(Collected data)
(** *** Line item handlers: the updaters passed to [setLineItems].
    [now] is the value of [Date.now()]. *)

Definition handleMachineSelect (code : string) (now : Z)
    (prev : list LineItem) : list LineItem :=
  match List.find (λ item, bool_decide (machineCode item = code)) prev with
  | Some existing =>
      List.map
        (λ item,
           if bool_decide (machineCode item = code)
           then set_quantity (quantity item + 1) item
           else item)
        prev
  | None =>
      prev ++ [ {| id := code +:+ "-" +:+ pretty now;
                   machineCode := code;
                   quantity := 1 |} ]
  end.

Definition removeLineItem (i : string) (prev : list LineItem)
  : list LineItem :=
  List.filter (λ item, negb (bool_decide (id item = i))) prev.

Definition adjustQuantity (i : string) (delta : Qc) (prev : list LineItem)
  : list LineItem :=
  List.map
    (λ item,
       if bool_decide (id item = i)
       then set_quantity (JS.Math_max 1 (quantity item + delta)) item
       else item)
    prev.

Definition updateQuantityInput (i : string) (value : JS.number)
    (prev : list LineItem) : list LineItem :=
  List.map
    (λ item,
       if bool_decide (id item = i)
       then set_quantity (JS.Math_max 1 (JS.or_else value 1)) item
       else item)
    prev.

(** *** Computed values *)

(** [{ ...item, machine, unitPrice, subtotal }]; the spread is kept as the
    field [item]. *)
Record LineItemDetail : Type := mkDetail {
  item : LineItem;
  machine : option Machine;
  unitPrice : Qc;
  subtotal : Qc
}.

Definition lineItemDetails (machines : list Machine)
    (lineItems : list LineItem) : list LineItemDetail :=
  List.map
    (λ item,
       let machine :=
         MachineUtils.findMachineByCode (machineCode item) machines in
       let unitPrice := JS.nullish (JS.chain machine Types.price) 0 in
       let subtotal := unitPrice * quantity item in
       {| item := item; machine := machine;
          unitPrice := unitPrice; subtotal := subtotal |})
    lineItems.

Definition grandSubtotal (machines : list Machine)
    (lineItems : list LineItem) : Qc :=
  List.fold_left (λ sum i, sum + subtotal i)
    (lineItemDetails machines lineItems) 0.

Definition discountAmount (machines : list Machine)
    (lineItems : list LineItem) (form : QuotationForm) : Qc :=
  (grandSubtotal machines lineItems * discountPercent form) / JS.num 100.

Definition grandTotal (machines : list Machine)
    (lineItems : list LineItem) (form : QuotationForm) : Qc :=
  grandSubtotal machines lineItems - discountAmount machines lineItems form.

(** [lineItems[lineItems.length - 1]?.machineCode ?? ''], the machine the
    selector is told is selected. *)
Definition selectedMachine (lineItems : list LineItem) : string :=
  JS.nullish (JS.chain (last lineItems) (λ it, Some (machineCode it)))
    EmptyString.

(** *** Submit *)

(** The JSON body of the generate-quote request. *)
Record QuotationData : Type := mkQuotationData {
  qd_machineCode : string;
  qd_clientCuit : string;
  qd_clientName : string;
  qd_clientPhone : string;
  qd_clientEmail : string;
  qd_clientCompany : string;
  qd_notes : string;
  qd_applyDiscount : bool
}.

(** What the request yields: an [ok] response (with the object URL made of
    its blob), a response that is not [ok], or a thrown error. *)
Inductive SubmitOutcome : Type :=
  | SubmitOk (objectUrl : string)
  | SubmitNotOk
  | SubmitThrown.

Record SubmitState : Type := mkSubmitState {
  isGenerating : bool;
  lastQuotation : option string
}.

(** The state after [handleSubmit], the request it sent and the alert it
    raised, if any. *)
Record SubmitResult : Type := mkSubmitResult {
  after : SubmitState;
  request : option QuotationData;
  alert : option string
}.

(** The line feed of the template strings. *)
Definition nl : string := String (ascii_of_nat 10) EmptyString.

(** [cond && text] as an element of the notes array. *)
Definition and_text (cond : bool) (text : string) : option string :=
  if cond then Some text else None.

(** [s && text] for a string [s]: the empty string is falsy and is itself
    the value. *)
Definition str_and_text (s text : string) : option string :=
  if bool_decide (s = EmptyString) then Some EmptyString else Some text.

(** [.filter(Boolean)]: [false] and the empty string go. *)
Definition filter_Boolean (l : list (option string)) : list string :=
  omap (λ o, match o with
             | Some s => if bool_decide (s = EmptyString) then None else Some s
             | None => None
             end) l.

Section Submit.
(** Number formatting: [String(x)] inside a template string and
    [x.toLocaleString()]. *)
Variable toString : Qc → string.
Variable toLocaleString : Qc → string.

Definition extraLines (details : list LineItemDetail) : string :=
  String.concat nl
    (imap (λ idx i,
             pretty (idx + 1)%nat +:+ ". " +:+
             JS.nullish (JS.chain (machine i) (λ m, Some (Types.name m)))
               (machineCode (item i)) +:+
             " (" +:+ machineCode (item i) +:+ ") x" +:+
             toString (quantity (item i)) +:+ " — $" +:+
             toLocaleString (subtotal i))
          details).

Definition notesText (details : list LineItemDetail) (form : QuotationForm)
  : string :=
  String.concat nl
    (filter_Boolean
       [ and_text (bool_decide (1 < length details)%nat)
           ("Productos cotizados:" +:+ nl +:+ extraLines details);
         str_and_text (clientAddress form)
           ("Domicilio: " +:+ clientAddress form);
         and_text (bool_decide (0 < discountPercent form))
           ("Descuento global: " +:+ toString (discountPercent form) +:+ "%");
         str_and_text (notes form) ("Observaciones: " +:+ notes form) ]).

Definition handleSubmit (machines : list Machine)
    (lineItems : list LineItem) (form : QuotationForm)
    (server : QuotationData → SubmitOutcome) (st : SubmitState)
  : SubmitResult :=
  match lineItemDetails machines lineItems with
  | [] =>
      {| after := st; request := None;
         alert := Some
           "Seleccioná al menos una máquina antes de generar la cotización." |}
  | (primaryItem :: _) as details =>
      let quotationData :=
        {| qd_machineCode := machineCode (item primaryItem);
           qd_clientCuit := clientCuit form;
           qd_clientName := clientName form;
           qd_clientPhone := clientPhone form;
           qd_clientEmail := clientEmail form;
           qd_clientCompany := clientCompany form;
           qd_notes := notesText details form;
           qd_applyDiscount := bool_decide (0 < discountPercent form) |} in
      match server quotationData with
      | SubmitOk objectUrl =>
          {| after := {| isGenerating := false;
                         lastQuotation := Some objectUrl |};
             request := Some quotationData; alert := None |}
      | _ =>
          {| after := {| isGenerating := false;
                         lastQuotation := lastQuotation st |};
             request := Some quotationData;
             alert := Some
               "Error al generar la cotización. Por favor, inténtalo de nuevo." |}
      end
  end.
End Submit.

End App.

(** ** The admin panel (component [AdminPanel]): deactivating a machine *)

Module AdminPanel.

Inductive NotificationType : Type := success | error.

Record Notification : Type := mkNotification {
  type : option NotificationType;
  message : string
}.

Record State : Type := mkState {
  machines : list Machine;
  options : list Types.Option_;
  notification : Notification
}.

(** What [await fetch(...)] yields: a response with [ok] set or not, or a
    thrown error. *)
Inductive FetchOutcome : Type :=
  | ResponseOk
  | ResponseNotOk
  | Thrown.

(** [showNotification]; the timer that clears the banner three seconds
    later is left out. *)
Definition showNotification (msg : string) (t : NotificationType)
    (st : State) : State :=
  {| machines := machines st; options := options st;
     notification := {| type := Some t; message := msg |} |}.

REQUIRED ACTION: Count lines, not occurrences: report how many lines in the entries above include the word "nullish", as a number alone.

WRITTEN RESPONSE: 3